More getting drugs they need, but sickest still going without, study finds
TUESDAY, April 22 (HealthDay News) -- The Medicare Part D benefit has resulted in some improvements for seniors but no real revolution in prescription drug adherence.
A new report finds that Medicare beneficiaries are less likely to forego basic needs such as food to pay for medicine, but the sickest patients are still skipping meds due to burdensome costs.
"It's a mixed picture. We saw some things to be happy about and others to be concerned about," said study author Jeanne Madden, an instructor in the department of ambulatory care and prevention at Harvard Medical School in Boston. "Although this is the third year [of the program], the good data is just starting to come to the surface. It bears a lot of additional scrutiny."
Madden's study is in the April 23/30 issue of the Journal of the American Medical Association.

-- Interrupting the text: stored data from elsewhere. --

(** X17: [get_mol] returns exactly when it is given a path with one of
    the three suffixes whose file parses to a molecule that can then be
    written. It then has read that file and written one file, and the
    name it returns is the name of the file it wrote, the stem of the
    path followed by ".mol". In particular it never returns for a
    string. *)
Theorem X17_get_mol_returns_iff `{Toolkit} (filename : MolInput) (w w' : world)
    (v : pyvalue) :
  get_mol filename w = (Ok v, w')
  ↔ ∃ path format mol,
      filename = InputPath path
      ∧ path_suffix path = format_suffix format
      ∧ reader_of format (path_name path) = Ok (Some mol)
      ∧ WriteMolFile mol (path_stem path +:+ ".mol") = Ok ()
      ∧ v = PyStr (path_stem path +:+ ".mol")
      ∧ w' = after w [FileRead format (path_name path);
                      FileWritten (path_stem path +:+ ".mol")].
Proof.
  destruct (mol_input_to_rdkit_mol filename None w) as [parsed w1] eqn:Hparse.
  rewrite (get_mol_run filename w w1 parsed Hparse). split.
  - intros Hrun.
    destruct parsed as [mol|e]; [|done].
    destruct filename as [smiles|path]; [done|].
    destruct mol as [|i|s|m]; try done.
    destruct (WriteMolFile m _) as [[]|e] eqn:Hwrite; [|done].
    injection Hrun as <- <-.
    rewrite mol_input_to_rdkit_mol_path in Hparse.
    destruct (suffix_format (path_suffix path)) as [format|] eqn:Hformat; [|done].
    rewrite read_file_value in Hparse. injection Hparse as Hvalue <-.
    destruct (reader_of format (path_name path)) as [[mol|]|e] eqn:Hread; try done.
    injection Hvalue as ->.
    exists path, format, m.
    split; [done|]. split; [by apply suffix_format_Some|].
    split; [done|]. split; [done|]. split; [done|]. by rewrite after_after.
  - intros (path & format & mol & -> & Hsuffix & Hread & Hwrite & -> & ->).
    rewrite (mol_input_to_rdkit_mol_supported path format None w Hsuffix) in Hparse.
    rewrite Hread in Hparse. injection Hparse as <- <-.
    rewrite Hwrite. by rewrite after_after.
Qed.

Example get_mol_cannot_write :
  @get_mol readonly_toolkit (InputPath (mkPath "ethane.pdb" ".pdb" "ethane")) fresh_world
  = (Raise (ToolkitError "Bad output file"),
     mkWorld [FileRead PDB "ethane.pdb"] ["ethane"]).
Proof. vm_compute. reflexivity. Qed.

Example get_mol_of_pdb :
  @get_mol stub_toolkit (InputPath (mkPath "ethane.pdb" ".pdb" "ethane")) fresh_world
  = (Ok (PyStr "ethane.mol"),
     mkWorld [FileRead PDB "ethane.pdb"; FileWritten "ethane.mol"] ["ethane"]).
Proof. vm_compute. reflexivity. Qed.

(** What the two text front ends do once the dispatcher has answered. *)
Lemma serialise_run `{Toolkit} (serialise : Molecule → string) (filename : MolInput)
    (w : world) :
  (mol_input_to_rdkit_mol filename None ≫= call_serialiser serialise) w
  = (match (mol_input_to_rdkit_mol filename None w).1 with
     | Ok (PyMol mol) => Ok (PyStr (serialise mol))
     | Ok _ => Raise ArgumentError
     | Raise e => Raise e
     end,
     (mol_input_to_rdkit_mol filename None w).2).
Proof.
  unfold mbind, M_bind.
  destruct (mol_input_to_rdkit_mol filename None w) as [[mol|e] w1]; [|done].
  by destruct mol.
Qed.

(** X18: [get_smiles] and [get_smarts] on a path. With an unsupported
    suffix both end in an [ArgumentError] (the serialiser is called on
    [None]) and nothing has happened. With a supported suffix the file
    is read once: a molecule gives its SMILES, respectively SMARTS,
    string; a file that does not parse gives the same [ArgumentError];
    an exception of the reader is passed on. *)
Theorem X18_text_of_path `{Toolkit} `{Serialiser} (path : Path) (w : world) :
  let answer (serialise : Molecule → string) :=
    match suffix_format (path_suffix path) with
    | None => (Raise ArgumentError, w)
    | Some format =>
        (match reader_of format (path_name path) with
         | Ok (Some mol) => Ok (PyStr (serialise mol))
         | Ok None => Raise ArgumentError
         | Raise e => Raise e
         end,
         after w [FileRead format (path_name path)])
    end in
  get_smiles (InputPath path) w = answer MolToSmiles
  ∧ get_smarts (InputPath path) w = answer MolToSmarts.
Proof.
  cbn zeta. unfold get_smiles, get_smarts. rewrite !serialise_run.
  rewrite mol_input_to_rdkit_mol_path.
  destruct (suffix_format (path_suffix path)) as [format|]; [|done].
  rewrite read_file_value. cbn [fst snd].
  by destruct (reader_of format (path_name path)) as [[mol|]|e].
Qed.

(** X19: every front end passes no name to the dispatcher, so each of
    them, called with a string, parses it as SMILES, then asks for a
    name at the terminal and takes the first pending line; none of them
    writes a file for a string. *)
Theorem X19_string_input_prompts `{Toolkit} `{Serialiser} (smiles : string) (ff : string)
    (w : world) :
  let prompted (w' : world) :=
    stdin w' = tail (stdin w)
    ∧ file_writes w' = file_writes w
    ∧ ∃ rest, trace w' = trace w ++ SmilesParsed smiles :: Prompted name_prompt :: rest in
  prompted (get_smiles (InputStr smiles) w).2
  ∧ prompted (get_smarts (InputStr smiles) w).2
  ∧ prompted (get_mol (InputStr smiles) w).2
  ∧ prompted (mm_optimise (InputStr smiles) ff w).2.
Proof.
  cbn zeta.
  destruct (mol_input_to_rdkit_mol (InputStr smiles) None w) as [parsed w1] eqn:Hparse.
  assert (stdin w1 = tail (stdin w)
          ∧ file_writes w1 = file_writes w
          ∧ ∃ rest, trace w1
                    = trace w ++ SmilesParsed smiles :: Prompted name_prompt :: rest)
    as Hw1.
  { cbn [mol_input_to_rdkit_mol] in Hparse.
    destruct (smiles_to_rdkit_mol_events smiles None w) as (rest & _ & _ & Hstdin & Htrace).
    destruct (smiles_to_rdkit_mol_no_write smiles None w) as [Hext _].
    rewrite Hparse in Hstdin, Htrace, Hext. cbn [snd] in *.
    split; [done|]. split; [|by exists rest].
    unfold file_writes.
    by apply (extends_filter (λ ev, is_file_write ev = false) is_file_write). }
  assert (∀ f, stdin (after w1 [OptimiserCalled f]) = tail (stdin w)
          ∧ file_writes (after w1 [OptimiserCalled f]) = file_writes w
          ∧ ∃ rest, trace (after w1 [OptimiserCalled f])
                    = trace w ++ SmilesParsed smiles :: Prompted name_prompt :: rest)
    as Hafter.
  { intros f. destruct Hw1 as (Hstdin & Hwrites & rest & Htrace).
    split; [done|]. split.
    - unfold file_writes, after in *. cbn [trace].
      rewrite filter_app, Hwrites. cbn. by rewrite app_nil_r.
    - exists (rest ++ [OptimiserCalled f]). unfold after. cbn [trace].
      by rewrite Htrace, <-app_assoc. }
  split; [|split; [|split]].
  - unfold get_smiles. rewrite serialise_run, Hparse. exact Hw1.
  - unfold get_smarts. rewrite serialise_run, Hparse. exact Hw1.
  - rewrite (get_mol_run _ w w1 parsed Hparse). by destruct parsed.
  - rewrite (mm_optimise_run _ ff w w1 parsed Hparse).
    destruct parsed as [mol|e]; [|done].
    destruct (selector_force_field ff) as [f|]; [|done].
    destruct mol as [|i|s|m]; try apply Hafter.
    destruct (optimiser_of f m); apply Hafter.
Qed.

"This study reveals that the federal government has more work to do to assure that the Medicare Part D program meets the needs of the most vulnerable Medicare beneficiaries," Gail Shearer, director of health policy analysis at Consumers Union, said in a statement. "It is unacceptable that the sickest beneficiaries may not be filling prescriptions or taking the full doses or courses of their medicines because they simply can't afford to."
Medicare Part D, which provides drug benefits, took effect in January 2006. More than half of Medicare beneficiaries have enrolled in the program. Some 10 percent of beneficiaries still have no drug coverage, compared to up to 38 percent before the program took effect.
Surveys have shown that without adequate prescription drug benefits, seniors tend to skip doses, reduce doses or leave prescriptions unfilled. This, in turn, can result in serious health outcomes, including even heart attack and stroke.